The first thing I built was a sturdy, half-log bench.  It was nothing more than what it sounds like – a log, ripped down the middle, and fitted with four legs, flat side up.  I figured it would serve me as a table until I could build a proper table, and, after that it would be perfect for lounging on the porch.  The bench only took about an hour to make.  It took me two full days to build the other four pieces of furniture, but when they were finished I was very pleased with my handiwork.

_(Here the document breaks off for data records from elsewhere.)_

Definition mm_D2D (P : platform) (K : kernels) (dest src nbytes : Z)
    (async : bool) : Z * list copy_call :=
  if nbytes =? 0 then (dest, [])
  else
    let cuda := Cuda P in
    if negb cuda then (dest, [std_memcpy dest src nbytes])
    else (kD2D_result K dest src nbytes async, [kD2D dest src nbytes async]).

Definition mm_memcpy (P : platform) (K : kernels) (dest src nbytes : Z)
  : Z * list copy_call :=
  mm_D2D P K dest src nbytes false.

Definition sample_kernels : kernels :=
  {| kH2D_result := λ dest _ _ _, dest;
     kD2H_result := λ dest _ _ _, dest;
     kD2D_result := λ dest _ _ _, dest |}.

(** ** Vocabulary of the further statements *)

Definition is_Setup (c : call) : bool :=
  match c with
  | config_Setup => true
  | _ => false
  end.
Definition Setup_calls (t : list call) : nat := length (filter is_Setup t).

(** From [s] to [s']: the statics stand, calls were added but none to the
    device context's [Setup], there is a registry, and every record on file
    in [s] is on file in [s'] as it was or with a device address filled in
    and its host flag off. *)
Definition grows (s s' : state) : Prop :=
  xs_shift s' = xs_shift s ∧ xs_shifted s' = xs_shifted s ∧
  (∃ t, trace s' = trace s ++ t ∧ Forall (λ c, is_Setup c = false) t) ∧
  is_Some (mng s') ∧
  ∀ k r, entry s k = Some r →
         entry s' k = Some r ∨ ∃ d, entry s' k = Some (materialised r d).

(** The extent [Range] scans for a block: from its host address to eight
    times its byte count further, both ends included. *)
Definition in_scanned_extent (r : mm2dev_t) (adrs : Z) : Prop :=
  h_adrs r ≤ adrs ≤ h_adrs r + sizeof_size_t * bytes r.

(** What holds of every record with the shifter off: it is filed under its
    host address, and while it is host-side it has no device address. *)
Definition tidy (s : state) : Prop :=
  shifter_off s ∧
  ∀ m k r, mng s = Some m → m !! k = Some r →
           h_adrs r = k ∧ (host r = true → d_adrs r = NULL).

(** What the process has settled once and for all: nothing before the first
    [Setup]; after it, one call to the [Setup] of the device context, and
    the shifter on or off as XS was found in the environment. *)
Definition settled (P : platform) (s : state) : Prop :=
  match mng s with
  | None => s = initial
  | Some _ =>
      (if getenv_XS P then shifter_on s else shifter_off s) ∧
      Setup_calls (trace s) = 1%nat
  end.

(** A device-side block of sixteen bytes at 4096 with its mirror at 28672. *)
Definition mirrored_block : state :=
  {| mng := Some {[ 4096 := materialised block16 28672 ]};
     xs_shift := 0; xs_shifted := false;
     trace := [config_Setup; okMemAlloc 16 28672;
               okMemcpyHtoDAsync 28672 4096 16 0] |}.

(** A block of no bytes at 4096, as [Insert(4096, 0, 8)] leaves it. *)
Definition zero_block : state :=
  {| mng := Some {[ 4096 := Insert_record 4096 0 8 false ]};
     xs_shift := 0; xs_shifted := false; trace := [config_Setup] |}.

(** A platform with device execution on but no device support built in. *)
Definition no_nvcc_platform : platform :=
  {| getenv_XS := false; Cuda := true; nvcc := false; Stream := 0;
     okMemAlloc_ptr := λ _ _, 28672;
     mm2dev_init := Build_mm2dev false 0 NULL NULL false;
     iteration := map_to_list |}.

(** ** Basic facts about the operations *)

Ltac mm_unfold :=
  unfold mm.Erase, mm.Adrs, mm.Push, mm.Pull, mm.Known, mm.Insert, mm.Range,
    mm.Setup, mm.Known_find, xsShift, operator_index, store,
    MFEM_SIGSEGV_FOR_STACK, MFEM_ASSERT, mfem_error, c_assert,
    put_mng, put_xs, external, get_mng, get, abort, bind, ret.

Lemma Known_find_eq (s : state) (m : mm_t) (adrs : Z) :
  mng s = Some m →
  mm.Known_find adrs s = Ok (bool_decide (is_Some (m !! adrs))) s.
Proof. intros Hm. mm_unfold. by rewrite Hm. Qed.

Lemma Known_default (P : platform) (adrs : Z) (s : state) :
  mm.Known P adrs false s = mm.Known_find adrs s.
Proof.
  unfold mm.Known, bind. destruct (mm.Known_find adrs s) as [[] s'|f] eqn:E; try done.
  all: revert E; mm_unfold; destruct (mng s); naive_solver.
Qed.

Lemma Known_registered (P : platform) (s : state) (m : mm_t) (adrs : Z)
    (r : mm2dev_t) (b : bool) :
  mng s = Some m → m !! adrs = Some r → mm.Known P adrs b s = Ok true s.
Proof.
  intros Hm Hr. unfold mm.Known, bind. rewrite (Known_find_eq s m) by done.
  rewrite bool_decide_eq_true_2; eauto.
Qed.

Lemma Known_unregistered (P : platform) (s : state) (m : mm_t) (adrs : Z) :
  mng s = Some m → m !! adrs = None → mm.Known P adrs false s = Ok false s.
Proof.
  intros Hm Hr. rewrite Known_default, (Known_find_eq s m) by done.
  rewrite bool_decide_eq_false_2; [done|]. rewrite Hr. by intros [? ?].
Qed.

Lemma operator_index_present (P : platform) (s : state) (m : mm_t) (k : Z)
    (r : mm2dev_t) :
  mng s = Some m → m !! k = Some r → operator_index P k s = Ok r s.
Proof. intros Hm Hr. mm_unfold. by rewrite Hm, Hr. Qed.

Lemma Known_query (P : platform) (s : state)
    (m : mm_t) (adrs : Z) :
  mng s = Some m →
  mm.Known P adrs false s = Ok (bool_decide (is_Some (m !! adrs))) s.
Proof. intros Hm. rewrite Known_default. by apply Known_find_eq. Qed.

(** ** Known without range insertion *)

(** C10.  [Known(address, false)] is a query: it returns whether [address]
    is a key of the registry and hands back the very state it was given, so
    the registry maps the same addresses to the same records afterwards,
    wherever the address lies. *)
Theorem Known_without_insertion_is_pure (P : platform) (s : state) (m : mm_t)
    (adrs : Z) :
  mng s = Some m →
  mm.Known P adrs false s = Ok (bool_decide (is_Some (m !! adrs))) s.
Proof. apply Known_query. Qed.

(** ** Insert and Erase *)

Lemma ready_mng (P : platform) (s : state) : is_Some (mng (ready P s)).
Proof.
  unfold ready, after_Setup. destruct (mng s) eqn:E; [by rewrite E|].
  destruct (getenv_XS P); simpl; eauto.
Qed.

Lemma ready_ready (P : platform) (s : state) (m : mm_t) :
  mng s = Some m → ready P s = s.
Proof. intros Hm. unfold ready. by rewrite Hm. Qed.

Lemma bind_Ok {A B} (c : M A) (k : A → M B) (s s' : state) (a : A) :
  c s = Ok a s' → bind c k s = k a s'.
Proof. intros H. unfold bind. by rewrite H. Qed.

Lemma bind_Fatal {A B} (c : M A) (k : A → M B) (s : state) (f : fatal) :
  c s = Fatal f → bind c k s = Fatal f.
Proof. intros H. unfold bind. by rewrite H. Qed.
(** The module-level code, with the CONFIGURATION block as an argument. *)
Definition script_with (c : config) : io unit :=
  (* Calculate focal length *)
  let focal_length := fov_to_focal_length (horizontal_fov c) (image_width c) in
  print (CalculatedFocalLength focal_length);;
  for_each (cameras c)
    (camera_step focal_length (image_width c) (image_height c));;
  (* Create default corner warp points for HD output *)
  let output_config := "corner_warppts.yaml" in
  let fs := cv2.open_write output_config in
  let fs := cv2.write fs "res_size" (cv2.IntArray np.int32 [1920%Z; 1080%Z]) in
  let fs := cv2.write fs "tl" (cv2.IntArray np.int32 [0%Z; 0%Z]) in
  let fs := cv2.write fs "tr" (cv2.IntArray np.int32 [1920%Z; 0%Z]) in
  let fs := cv2.write fs "bl" (cv2.IntArray np.int32 [0%Z; 1080%Z]) in
  let fs := cv2.write fs "br" (cv2.IntArray np.int32 [1920%Z; 1080%Z]) in
  release fs;;
  print (Saved output_config).

Definition script : io unit := script_with configuration.

End GenerateCals.


(** ** Vocabulary of the statements *)

(** A matrix all of whose entries are finite. *)
Definition finite (M : list (list R)) : matrix := map (map Fin) M.

Definition identity3 : matrix :=
  [ [Fin 1; Fin 0; Fin 0];
    [Fin 0; Fin 1; Fin 0];
    [Fin 0; Fin 0; Fin 1] ].

(** The elementary rotations by an angle in radians, with the signs of the
    arrays [Rz], [Rx] and [Ry] of the scripts. *)
Definition Rz (t : R) : list (list R) :=
  [ [cos t; - sin t; 0]; [sin t; cos t; 0]; [0; 0; 1] ].

Definition Rx (t : R) : list (list R) :=
  [ [1; 0; 0]; [0; cos t; - sin t]; [0; sin t; cos t] ].

Definition Ry (t : R) : list (list R) :=
  [ [cos t; 0; sin t]; [0; 1; 0]; [- sin t; 0; cos t] ].

(** The entries of [Rz a * Ry c * Rx b], multiplied out. *)
Definition rotation_entries (a b c : R) : list (list R) :=
  [ [ cos a * cos c;
      cos a * sin c * sin b - sin a * cos b;
      cos a * sin c * cos b + sin a * sin b ];
    [ sin a * cos c;
      sin a * sin c * sin b + cos a * cos b;
      sin a * sin c * cos b - cos a * sin b ];
    [ - sin c;
      cos c * sin b;
      cos c * cos b ] ].

Definition deg (x : R) : R := x * (PI / 180).

(** [|a - b| < tol], the comparison the determinant check of [main] makes. *)
Definition within (tol a b : pyfloat) : bool := flt (fabs (fsub a b)) tol.

Definition rows_within (tol : pyfloat) (u v : list pyfloat) : bool :=
  Nat.eqb (length u) (length v)
  && forallb (fun xy => within tol (fst xy) (snd xy)) (combine u v).

Definition all_within (tol : pyfloat) (A B : matrix) : bool :=
  Nat.eqb (length A) (length B)
  && forallb (fun uv => rows_within tol (fst uv) (snd uv)) (combine A B).

(** Orthonormality up to a tolerance: the determinant is within [tol] of 1
    and every entry of the Gram matrix is within [tol] of the identity's. *)
Definition orthonormal_within (tol : pyfloat) (M : matrix) : Prop :=
  ∃ d G,
    det M = Ok d ∧ within tol d (Fin 1) = true ∧
    transpose M @@ M = Ok G ∧ all_within tol G identity3 = true.

Definition empty_world : world := {| files := ∅; stdout := [] |}.

Definition camera_file_name (idx : Z) : string :=
  "Camparam" +:+ str idx +:+ ".yaml".

Definition intrinsic (f cx cy : pyfloat) : matrix :=
  [ [f; Fin 0; cx]; [Fin 0; f; cy]; [Fin 0; Fin 0; Fin 1] ].

Definition calibration_fields (f cx cy : pyfloat) (Rot : matrix) : cv2.document :=
  [ ("FocalLength", cv2.Real f);
    ("Intrisic", cv2.Mat np.float32 (intrinsic f cx cy));
    ("Rotation", cv2.Mat np.float32 Rot);
    ("Translation", cv2.Mat np.float64 [[Fin 0]; [Fin 0]; [Fin 0]]) ].

Definition metadata_fields (name ip : string) (port : Z) : cv2.document :=
  [ ("CameraName", cv2.Str name);
    ("CameraIP", cv2.Str ip);
    ("CameraPort", cv2.Int port) ].

Definition crop_document : cv2.document :=
  [ ("res_size", cv2.IntArray np.int32 [1920%Z; 1080%Z]);
    ("tl", cv2.IntArray np.int32 [0%Z; 0%Z]);
    ("tr", cv2.IntArray np.int32 [1920%Z; 0%Z]);
    ("bl", cv2.IntArray np.int32 [0%Z; 1080%Z]);
    ("br", cv2.IntArray np.int32 [1920%Z; 1080%Z]) ].

Definition det_mark (d : pyfloat) : string :=
  if within (Fin (1 / 1000)) d (Fin 1) then "✓" else "✗ ERROR".

Definition camera_idx (c : camera) : Z :=
  let '(idx, _, _, _, _, _, _) := c in idx.

Definition camera_angles (c : camera) : pyfloat * pyfloat * pyfloat :=
  let '(_, _, yaw, pitch, roll, _, _) := c in (yaw, pitch, roll).

Definition is_metadata_key (k : string) : bool :=
  existsb (String.eqb k) ["CameraName"; "CameraIP"; "CameraPort"].

(** A document without its camera metadata. *)
Definition strip_metadata (d : cv2.document) : cv2.document :=
  List.filter (fun kv => negb (is_metadata_key (fst kv))) d.

(** The CONFIGURATION block with another field of view. *)
Definition with_fov (fov : pyfloat) (c : config) : config :=
  {| image_width := image_width c;
     image_height := image_height c;
     horizontal_fov := fov;
     pitch_down := pitch_down c;
     cameras := cameras c |}.

(** The effect of one turn of the camera loop of either script on the
    files and the console, and of the final block that writes the crop
    file. *)
Definition main_step (c : config) : world → camera → world :=
  fun w cam =>
    snd (Camparameters.camera_step
           (Camparameters.fov_to_focal_length (horizontal_fov c) (image_width c))
           (image_width c) (image_height c) cam w).

Definition script_step (c : config) : world → camera → world :=
  fun w cam =>
    snd (GenerateCals.camera_step
           (GenerateCals.fov_to_focal_length (horizontal_fov c) (image_width c))
           (image_width c) (image_height c) cam w).

Definition with_focal_line (c : config) (w : world) : world :=
  {| files := files w;
     stdout := stdout w
               ++ [CalculatedFocalLength
                     (Camparameters.fov_to_focal_length (horizontal_fov c) (image_width c))] |}.

Definition with_crop (w : world) : world :=
  {| files := <["corner_warppts.yaml" := crop_document]> (files w);
     stdout := stdout w ++ [Saved "corner_warppts.yaml"] |}.

Definition seven_keys : list string :=
  ["FocalLength"; "Intrisic"; "Rotation"; "Translation";
   "CameraName"; "CameraIP"; "CameraPort"].

Definition four_keys : list string :=
  ["FocalLength"; "Intrisic"; "Rotation"; "Translation"].

(** The line [main] prints after checking the determinant of the rotation
    of camera [c]. *)
Definition det_line_of (c : camera) (l : line) : Prop :=
  let '(yaw, pitch, roll) := camera_angles c in
  ∃ Rot d,
    Camparameters.euler_to_rotation_matrix yaw pitch roll = Ok Rot
    ∧ det Rot = Ok d
    ∧ l = DetLine d (if within (Fin (1 / 1000)) d (Fin 1) then "✓" else "✗ ERROR").

(** The lines that show a 3x3 array row by row. *)
Definition rotation_rows (Rot : matrix) : list line :=
  flat_map (fun r => match r with
                     | [a; b; c] => [RotationRow a b c]
                     | _ => []
                     end) Rot.
(** * fsnjs/test: the assertion library and the sequential test runner

    A shallow embedding of [expect.ts], [execute.ts] and [fsntest.ts]
    (the three TypeScript modules bundled after the command line front end
    in [src/bin.js]) and of the functions of the front end that format the
    messages of the compiler and resolve the files, and the properties
    proved on it.

    Layout: JavaScript values and the language operations the code relies
    on; the external packages as type classes; the RxJS operators as
    functions on finite traces; then the source functions under their own
    names; then the theorems. *)

From Stdlib Require Import List String Ascii Bool Arith ZArith QArith Lia.
From Stdlib Require Import Floats.PrimFloat Floats.FloatOps Floats.SpecFloat.
From Stdlib Require Import Floats.FloatAxioms.
From Stdlib Require Import Sorting.Permutation Sorting.Sorted.
From Stdlib Require Import Numbers.Cyclic.Int63.Uint63.
Import ListNotations.

Set Implicit Arguments.
Set Warnings "-register-all,-inexact-float,-abstract-large-number".
Close Scope Q_scope.
Local Open Scope string_scope.

(* ===================================================================== *)
(** ** Characters and strings the source spells as literals *)
(* ===================================================================== *)

(** The double quote and the line feed, which the embedding cannot write
    inside a literal. *)
Definition dquote : string := String (ascii_of_nat 34) EmptyString.
Definition nl : string := String (ascii_of_nat 10) EmptyString.

(** [Array.prototype.join] on an array of strings. *)
Fixpoint join (sep : string) (parts : list string) : string :=
  match parts with
  | [] => EmptyString
  | [p] => p
  | p :: rest => p ++ sep ++ join sep rest
  end.

(** [String.prototype.split] with a one-character separator: the pieces
    between the occurrences of [sep], as a non-empty list. *)
Fixpoint split_on (sep : ascii) (s : string) : string * list string :=
  match s with
  | EmptyString => (EmptyString, [])
  | String c rest =>
      let (piece, more) := split_on sep rest in
      if Ascii.eqb c sep then (EmptyString, piece :: more)
      else (String c piece, more)
  end.

Definition split (sep : ascii) (s : string) : list string :=
  let (piece, more) := split_on sep s in piece :: more.

(** [String.prototype.slice(0, n)]. *)
Definition slice0 (n : nat) (s : string) : string := substring 0 n s.

(* ===================================================================== *)
(** ** JavaScript values *)
(* ===================================================================== *)

(** How an evaluation ends: with a value, or by throwing. *)
Inductive Completion (A E : Type) : Type :=
| Normal (a : A)
| Throw (e : E).
Arguments Normal {A E} a.
Arguments Throw {A E} e.

(** How a promise ends. [Pending] is a promise that never settles. *)
Inductive Settlement (A : Type) : Type :=
| Fulfilled (v : A)
| Rejected (reason : A)
| Pending.
Arguments Fulfilled {A} v.
Arguments Rejected {A} reason.
Arguments Pending {A}.

(** How an observable ends after its emissions. [Never] is a sequence
    that neither completes nor errors. *)
Inductive Ending (E : Type) : Type :=
| Completes
| Errors (e : E)
| Never.
Arguments Completes {E}.
Arguments Errors {E} e.
Arguments Never {E}.

(** The values a test, a hook or a matcher can meet.  Objects, functions,
    errors, promises and observables are references: [ref] is the identity
    [===] compares.  A function is given with what calling it without
    arguments does; a promise with how it settles; an observable with the
    values a subscriber receives and how the sequence ends.  [VObj] is a
    plain object with its own enumerable data properties in insertion
    order; [VErr] is a native [Error] with its [stack] ([None] when the
    property is missing). *)
Inductive JsVal : Type :=
| VUndefined
| VNull
| VBool (b : bool)
| VNum (x : float)
| VBigInt (z : Z)
| VStr (s : string)
| VFun (ref : nat) (call : Completion JsVal JsVal)
| VObj (ref : nat) (props : list (string * JsVal))
| VErr (ref : nat) (message : string) (stack : option string)
| VPromise (ref : nat) (settles : Settlement JsVal)
| VObservable (ref : nat) (emits : list JsVal) (ends : Ending JsVal).

(** The [typeof] operator. *)
Definition typeof (v : JsVal) : string :=
  match v with
  | VUndefined => "undefined"
  | VNull => "object"
  | VBool _ => "boolean"
  | VNum _ => "number"
  | VBigInt _ => "bigint"
  | VStr _ => "string"
  | VFun _ _ => "function"
  | VObj _ _ | VErr _ _ _ | VPromise _ _ | VObservable _ _ _ => "object"
  end.

(** Strict equality [===]: numbers by IEEE comparison (so [NaN] differs
    from itself and the two zeros agree), the other primitives by value,
    references by identity. *)
Definition strict_eq (a b : JsVal) : bool :=
  match a, b with
  | VUndefined, VUndefined => true
  | VNull, VNull => true
  | VBool x, VBool y => Bool.eqb x y
  | VNum x, VNum y => PrimFloat.eqb x y
  | VBigInt x, VBigInt y => Z.eqb x y
  | VStr x, VStr y => String.eqb x y
  | VFun r _, VFun r' _ => Nat.eqb r r'
  | VObj r _, VObj r' _ => Nat.eqb r r'
  | VErr r _ _, VErr r' _ _ => Nat.eqb r r'
  | VPromise r _, VPromise r' _ => Nat.eqb r r'
  | VObservable r _ _, VObservable r' _ _ => Nat.eqb r r'
  | _, _ => false
  end.

(** [ToBoolean], the truthiness of the language itself ([if (x)], [!x]). *)
Definition ToBoolean (v : JsVal) : bool :=
  match v with
  | VUndefined | VNull => false
  | VBool b => b
  | VNum x => negb (PrimFloat.eqb x 0%float || PrimFloat.is_nan x)
  | VBigInt z => negb (Z.eqb z 0)
  | VStr s => negb (String.eqb s EmptyString)
  | _ => true
  end.

(** Property lookup on a plain object. *)
Fixpoint lookup (key : string) (props : list (string * JsVal)) : option JsVal :=
  match props with
  | [] => None
  | (k, v) :: rest => if String.eqb k key then Some v else lookup key rest
  end.

(** The [in] operator, on the objects that reach it here (on a primitive
    it throws; it yields [false] for the values without the property).
    A native error inherits [name] and [message] from its prototype and
    owns [stack]. *)
Definition has_property (key : string) (v : JsVal) : bool :=
  match v with
  | VObj _ props => match lookup key props with Some _ => true | None => false end
  | VErr _ _ stack =>
      String.eqb key "name" || String.eqb key "message"
      || (String.eqb key "stack" && match stack with Some _ => true | None => false end)
  | _ => false
  end.

(** [util/types]: [isNativeError], [isPromise]; RxJS: [isObservable]. *)
Definition isNativeError (v : JsVal) : bool :=
  match v with VErr _ _ _ => true | _ => false end.
Definition isPromise (v : JsVal) : bool :=
  match v with VPromise _ _ => true | _ => false end.
Definition isObservable (v : JsVal) : bool :=
  match v with VObservable _ _ _ => true | _ => false end.

(* ===================================================================== *)
(** ** Numbers: what a template literal prints for a number *)
(* ===================================================================== *)

(** JavaScript numbers are binary64 floats; their arithmetic is the
    kernel's.  [Number::toString] (ECMA-262, 6.1.6.1.20) prints the
    shortest decimal that reads back as the same float, in positional
    notation when the decimal exponent is between -6 and 21. *)
Module NumberToString.

Local Open Scope Z_scope.

Definition digit (d : Z) : ascii := ascii_of_nat (48 + Z.to_nat d).

Fixpoint decimal_fuel (fuel : nat) (n : Z) (acc : string) : string :=
  match fuel with
  | O => acc
  | S fuel' =>
      if n <? 10 then String (digit n) acc
      else decimal_fuel fuel' (n / 10) (String (digit (n mod 10)) acc)
  end.

(** The decimal digits of a natural number. *)
Definition decimal (n : Z) : string :=
  decimal_fuel (S (Z.to_nat (Z.log2 n))) n EmptyString.

Fixpoint zeros (n : nat) : string :=
  match n with O => EmptyString | S n' => String "0"%char (zeros n') end.

(** [10^n] as a rational, for any integer [n]. *)
Definition pow10 (n : Z) : Q :=
  if 0 <=? n then inject_Z (10 ^ n) else Qmake 1 (Z.to_pos (10 ^ (- n))).

Definition pow2 (e : Z) : Q :=
  if 0 <=? e then inject_Z (2 ^ e) else Qmake 1 (Z.to_pos (2 ^ (- e))).

Definition Qleb (a b : Q) : bool :=
  match Qcompare a b with Gt => false | _ => true end.
Definition Qltb (a b : Q) : bool :=
  match Qcompare a b with Lt => true | _ => false end.

(** The decimal exponent [n] with [10^(n-1) <= x < 10^n], searched from
    a first guess. *)
Fixpoint exponent10 (fuel : nat) (x : Q) (n : Z) : Z :=
  match fuel with
  | O => n
  | S fuel' =>
      if Qleb (pow10 n) x then exponent10 fuel' x (n + 1)
      else if Qltb x (pow10 (n - 1)) then exponent10 fuel' x (n - 1)
      else n
  end.

Definition Qfloor (x : Q) : Z := Qnum x / Zpos (Qden x).

(** The interval of reals that round to the float [m * 2^e]: half way to
    each neighbour, the ends included when the mantissa is even. *)
Definition rounds_to (m e : Z) (v : Q) : bool :=
  let x := (inject_Z m * pow2 e)%Q in
  let up := (pow2 e / inject_Z 2)%Q in
  let down :=
    if (m =? 2 ^ 52) && negb (e =? -1074) then (pow2 e / inject_Z 4)%Q else up in
  if Z.even m then Qleb (x - down)%Q v && Qleb v (x + up)%Q
  else Qltb (x - down)%Q v && Qltb v (x + up)%Q.

(** With [k] digits: the candidate [s * 10^(n-k)] below [x] and the one
    above, whichever rounds to [x] and is nearer. *)
Definition candidate (m e : Z) (n k : Z) : option Z :=
  let x := (inject_Z m * pow2 e)%Q in
  let scale := pow10 (n - k) in
  let lo := Qfloor (x / scale)%Q in
  let vlo := (inject_Z lo * scale)%Q in
  let vhi := (inject_Z (lo + 1) * scale)%Q in
  let oklo := rounds_to m e vlo in
  let okhi := rounds_to m e vhi in
  if oklo && okhi then
    if Qleb (x - vlo)%Q (vhi - x)%Q then Some lo else Some (lo + 1)
  else if oklo then Some lo
  else if okhi then Some (lo + 1)
  else None.

Fixpoint shortest (fuel : nat) (m e n k : Z) : Z * Z :=
  match fuel with
  | O => (m, k)
  | S fuel' =>
      match candidate m e n k with
      | Some s => (s, k)
      | None => shortest fuel' m e n (k + 1)
      end
  end.

(** The digits [s], their number [k] and the exponent [n] of the positive
    float [m * 2^e]; a candidate that rolled over to [10^k] is [1] with
    the next exponent. *)
Definition shortest_digits (m e : Z) : Z * Z * Z :=
  let x := (inject_Z m * pow2 e)%Q in
  let n := exponent10 700 x 0 in
  let (s, k) := shortest 17 m e n 1 in
  if s =? 10 ^ k then (10 ^ (k - 1), k, n + 1) else (s, k, n).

I used a foam mattress that had come in on Load 2 as a template to design the bed.  It had once been a full sized mattress, but I’d cut it down to three quarter width so it would not occupy too much of the cabin’s limited floor space.  Consequently, the bed frame wasn’t big, but when complete, it was still quite heavy.  I built it in place, inside the tent, and made it so I could break it down and move it to the cabin when the time came.

The table was a rustic masterpiece.  The plank top and log legs were rough hewn, but its form and solid structure were very satisfying.  The chairs gave me the most trouble.  I had a couple of false starts, and shaping the seats with the tip of the chainsaw took some doing, but in the end they turned out quite well. 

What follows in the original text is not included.